Tuesday 19 May 2015

The Palace of Pressure

I've just marked the Human Physiology exam at The Institute and it has been more or less unsurprising, the results for continuous assessment tracking closely the May exams.  In the last session of class four weeks ago, I gave the students some study skills including a glimpse into The Memory Palace of Blood Pressure: how to remember the names and inter-relationships of a lot of long words.  As pharmacy technicians, they should have some clue about the modes-of-action of all the ACE inhibitors, beta-blockers, statins and diuretics they push across the counter at large people with a predilection for junk-food. The great thing about constructing your memory palace is that you don't need to know how to draw, it's all in the mind's eye.  The bad thing about explaining it is that one picture is worth 1000 words, I can't draw and it's hard to find suitable images.
Not many people realise that three unlikely organs play a key part in the endocrine regulation of blood-pressure. The first is the liver which produces a precursor protein called angiotensinogen [Angelina Jolie/Tenzing Norgay/Gin]: an α-2-globulin and larger than average (about 450 amino acids) which is 'always on': it is leaked out into the circulatory system pretty much all the time. The key to BP activity resides in the first 12 residues: DRVTIHPFHLVI

But angiotensinogen is kinda useless, in the same way as fibrinogen can only help to clot leaking blood when it is cleaved to make fibrin.  What cleaves angiotensinogen? Renin! a hormone produced by the kidney hence the wren Troglodytes troglodytes jumping in the kidney-bowl swimming pool in the basement of the palace. Renin is produced when the kidney detects a fall in BP and goes off to find some angiotensinogen to cut up.

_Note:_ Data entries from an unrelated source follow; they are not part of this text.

Definition applyDefaultExclusion (f : searchFilter) : searchFilter :=
  if sf_accountWide f then f
  else if bool_decide (sf_mailboxID f <> None) || bool_decide (sf_excludeMailboxIDs f <> None) then f
  else with_defaultExclusion true f.

(** The struct a FilterOperator is read into. *)
Record operator := mkOperator { op_Operator : string; op_Conditions : list JSON }.
Definition operator_fields : list (field operator) :=
  [at_field "operator" op_Operator (fun o v => mkOperator v (op_Conditions o)) dec_string;
   at_field "conditions" op_Conditions (fun o v => mkOperator (op_Operator o) v) (dec_slice dec_raw JNull)].
Definition read_operator (j : JSON) : option operator := dec_struct operator_fields (mkOperator "" []) j.

Section nodes.
Context (translateNode : JSON -> option searchFilter).

Fixpoint translateAnd (merged : searchFilter) (conditions : list JSON) : option searchFilter :=
  match conditions with
  | [] => Some merged
  | c :: cs => sub ← translateNode c; merged ← mergeFilters merged sub; translateAnd merged cs
  end.

Fixpoint translate_branches (conditions : list JSON) : option (list searchFilter) :=
  match conditions with
  | [] => Some []
  | c :: cs =>
      branch ← translateNode c;
      (if negb (bool_decide (sf_or branch = [])) then None
       else branch ← answerable branch; bs ← translate_branches cs; Some (branch :: bs))
  end.

Definition translateOr (conditions : list JSON) : option searchFilter :=
  match conditions with
  | [] => None
  | [c] => translateNode c
  | _ => if (maxOrBranches <? List.length conditions)%nat then None
         else bs ← translate_branches conditions; Some (with_or bs zero_filter)
  end.

Definition translateOperator (j : JSON) : option searchFilter :=
  op ← read_operator j;
  let o := ToUpper (op_Operator op) in
  if String.eqb o "AND" then translateAnd zero_filter (op_Conditions op)
  else if String.eqb o "OR" then translateOr (op_Conditions op)
  else None.
End nodes.

(** Nesting of a JSON value. *)
Fixpoint depth (j : JSON) : nat :=
  match j with
  | JArr l => S (fold_right Nat.max 0%nat (map depth l))
  | JObj l => S (fold_right Nat.max 0%nat (map (fun kv => depth kv.2) l))
  | _ => 0%nat
  end.

(** [n] bounds the nesting. *)
Fixpoint translate_node (n : nat) (j : JSON) : option searchFilter :=
  match j with
  | JNull => Some (with_accountWide true zero_filter)
  | JObj ms =>
      let probe := members_of ms in
      match probe !! "operator" with
      | Some _ => match n with S n => translateOperator (translate_node n) j | O => None end
      | None => translateCondition probe
      end
  | _ => None
  end.
Definition translateNode (j : JSON) : option searchFilter := translate_node (depth j) j.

Renin clips off  the first ten amino acids leaving Val-Ile on the cutting room floor DRVTIHPFHL this hormone is called angiotensin I and it has minimal detectable activity.  It's there as an intermediate.  Presumably renin can operate on the whole precursor protein and the 10 AA flops into a different shape that the next enzyme can get its teeth into.

What is that next enzyme? ACE! and it is produced in a third tissue - the lung.  Angiotensin Converting Enzyme removes another two amino acids from the diminishing chain. The ACE-inhibitors, of which tons are prescribed each year to people with The Blood Pressure, are interventions in normal BP regulation, which is all about bringing BP up, for when BP overshoots and needs to have a stop put to its gallop.  These drugs are named like escapees from LOTR:  Perindopril, Captopril, Enalapril, Lisinopril, and Ramipril, the louche cousins Tom Bombadil.  Another set of dorky names from Big Pharma.

ANNyway, ACE converts at-I to angiotensin II by clipping off another pair of amino acids giving DRVTIHPF.  This is the mother of all control in the BP department and where most text-books (and my human physiology course) leave it.  But there are further fragmentary products of at-II, at-III,, at-IV etc. which are better at some of the manifold tasks that angiotensins carry out.  Aha, it's more complex than they say in the text-books?  No surprise really.
Three of these effects are shown in the collage [L], angiotensin acts:
  • first [LL] on the hypodermicthalamus and the  posterior pituitary gland to release anti-diuretic hormone ADH. POST+PIT bull: with ADH you pee less.
  • second [LM] on the adrenal cortex [an ADvert for Gortex as mnemonic] to trigger aldosterone [more ads for aldi and steradent]: aldosterone promotes water re-absorbtion in the kidney.
  • third [LR] it directly affects the smooth muscles that line the arteries to cause vaso-constriction [its a vase with a snake - not Boa constrictor but you know what I mean].  ADH's other name is vasopressin - a double-whammy for constricting peripheral arteries to crank up BP.
There you have it!  In an exam you have to lash down what you can remember about the process and try to spell the long names correctly. Simonides, Cicero, Matteo Ricci and the other ancient memorialists found that telling a story helped stick the details into the mind so that they could be easily recalled and in order. The pictures I've told you about are not what's actually in the story I run over in my own head because that is barely fit for a medium read in five continents by women, children and servants. Matteo Ricci recommended using 'dirty' or shocking images - they stick better. Tenzing Norgay with his kit off is not a pretty sight but it is surely more memorable than an unrecognisable dude with an ice-axe.  And I hope nobody wakes up screaming at 0300hrs having a nightmare about small birds drowning.